L'espion qui venait du Périgord

François Waroux peut désormais se consacrer librement à son loisir préféré (photo de J.P. Ducournau)
François Waroux peut désormais se consacrer librement à son loisir préféré (photo de J.P. Ducournau)

François Waroux, Officier Traitant de la DGSE [1] reçoit L’Observatoire dans sa retraite du Périgord vert.

 

Il vient de publier ses mémoires : « James Bond n’existe pas » [2]. De l’Éthiopie au Pakistan, des EU au Sénégal et à la Tunisie, diplomate ou clandestin, c’est un parcours de vingt années de renseignement au service de la nation.

 

Envie de  mouvement

À sa sortie de Saint-Cyr, il commande une compagnie à Saint-Germain-en-Laye. Mais la relative routine qui s’installe ne le satisfait pas. En 1977, la lecture d’une note de service invitant les officiers à passer deux jours à la caserne Mortier – siège des services spéciaux – va décider de son avenir. « Je voulais en “être”, rejoindre cette structure au sein de laquelle les jours ne se ressemblaient pas. » François devient Frédéric, son pseudo pour tous ses collègues. L’année de formation comprend des exercices de synthèse, d’analyse et des mises en situations délicates. Avoir pratiqué le théâtre au cours de ses études est un atout important lors de ces cas pratiques. Les exemples sont variés : vendre des bibles, en soutane, dans le métro ; casser des verres sur un comptoir dans un café ; vendre un épurateur de fumée à un grand avocat parisien, etc. « Ces épreuves réussies, nous sommes “armés” pour partir en mission, pervertir et faire trahir la personne qu’on nous a demandé de cibler. D’où les cas de conscience que l’on ressent après. »

 

Permis d’espionner

L’Officier Traitant exerce une mission de renseignement et de manipulation. Il entre en communication avec une personne afin de l’amener à dévoiler des secrets industriels, économiques ou politiques. La cible est l’organisme qui détient les éléments stratégiques que l’on doit connaître. La source est la personne que l’on doit manipuler et qui « ouvrira les tiroirs où se trouvent les renseignements ». « Si la source désignée joue au tennis, il faudra s’inscrire au club pour la côtoyer et petit à petit entrer en contact avec elle par des actes banals : le « bonjour », le ramassage les balles, des propos anodins, etc. Une fois la relation de confiance établie, alors commence le travail. ».

 

Diplomate et clandestin

En 1983, François Waroux arrive à Addis-Abeba (Éthiopie) comme 2e Secrétaire de l’Ambassade de France. Sa mission, sous couverture diplomatique, consiste à savoir jusqu’à quand le pouvoir dictatorial du DERG [3]peut se maintenir. La surveillance quasi constante des services de sécurité ne facilite pas le travail mais les contacts avec les confrères des autres ambassades et le suivi des dossiers de l’OUA4 permettent de recueillir d’utiles renseignements. Un incident, qui aurait pu être dramatique, a marqué cette mission. On livra deux salades à son intention. Dans un pays ravagé par la famine ce cadeau interrogeait. Il donna ces légumes aux lapins qu’il avait offerts à ses filles. Le lendemain ils étaient morts ! En 1989, c’est à Islamabad au Pakistan qu’il est affecté à l’ambassade. La mission consiste à fournir des informations sur la situation entre l’Inde et le Pakistan et sur l’Afghanistan. Autre pays, autre ambiance lourde avec l’insécurité, les conflits ethniques et religieux, la corruption des services de police et la surveillance des services de sécurité.
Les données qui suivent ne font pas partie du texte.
(** A pass leaves the names with the other extension alone. *)
Lemma rename_step_other_extension (ext ext' stem : string) (entries : gmap string string) :
  ext ∈ [".csv"; ".dat"] → ext' ∈ [".csv"; ".dat"] → ext ≠ ext' →
  rename_step prefix level var year ext entries !! (stem ++ ext') = entries !! (stem ++ ext').
Proof.
  intros Hext Hext' Hne. unfold rename_step.
  destruct (new_pattern_ending prefix level var year ext) as [new Hnew].
  assert (new ++ ext ≠ stem ++ ext') as Hn by by apply endings_differ.
  assert ((prefix ++ var) ++ ext ≠ stem ++ ext') as H1 by by apply endings_differ.
  assert ((level ++ var) ++ ext ≠ stem ++ ext') as H2 by by apply endings_differ.
  rewrite append_assoc in H1, H2. rewrite Hnew.
  destruct (entries !! (prefix ++ var ++ ext)).
  - rewrite lookup_insert_ne by done. by rewrite lookup_delete_ne.
  - destruct (entries !! (level ++ var ++ ext)); [|done].
    rewrite lookup_insert_ne by done. by rewrite lookup_delete_ne.
Qed.

(** A pass puts the content of the first candidate under the new name. *)
Lemma rename_step_content (ext content : string) (entries : gmap string string) :
  entries !! (prefix ++ var ++ ext) = Some content
  ∨ (entries !! (prefix ++ var ++ ext) = None
     ∧ entries !! (level ++ var ++ ext) = Some content) →
  rename_step prefix level var year ext entries !! new_pattern prefix level var year ext
  = Some content.
Proof.
  unfold rename_step. intros [-> | [-> ->]]; by rewrite lookup_insert_eq.
Qed.

Lemma renamed_content (ext content : string) (entries : gmap string string) :
  ext ∈ [".csv"; ".dat"] →
  entries !! (prefix ++ var ++ ext) = Some content
  ∨ (entries !! (prefix ++ var ++ ext) = None
     ∧ entries !! (level ++ var ++ ext) = Some content) →
  renamed prefix level var year entries !! new_pattern prefix level var year ext
  = Some content.
Proof.
  intros Hext Hfirst. unfold renamed.
  assert (".csv" ∈ [".csv"; ".dat"]) as Hcsv by (rewrite !elem_of_cons; auto).
  assert (".dat" ∈ [".csv"; ".dat"]) as Hdat by (rewrite !elem_of_cons; auto).
  apply elem_of_cons in Hext as [->|Hext];
    [|apply list_elem_of_singleton in Hext as ->].
  - destruct (new_pattern_ending prefix level var year ".csv") as [new Hnew].
    rewrite Hnew, rename_step_other_extension by done. rewrite <- Hnew.
    by apply rename_step_content.
  - apply rename_step_content.
    rewrite <- !(append_assoc prefix var ".dat"), <- !(append_assoc level var ".dat").
    rewrite !rename_step_other_extension by done.
    by rewrite !append_assoc.
Qed.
Il est clandestin aux ÉU pour un travail d’investigation sur la recherche nucléaire aux États-Unis. Il part sous fausse identité d’employé d’une agence de tourisme qui fait le tour des sites touristiques pour négocier des partenariats. Pour mettre en place la « légende » il faut des mois de préparation (connaissances des musées et parc d’attractions ; imprégnation de sa nouvelle identité, etc.).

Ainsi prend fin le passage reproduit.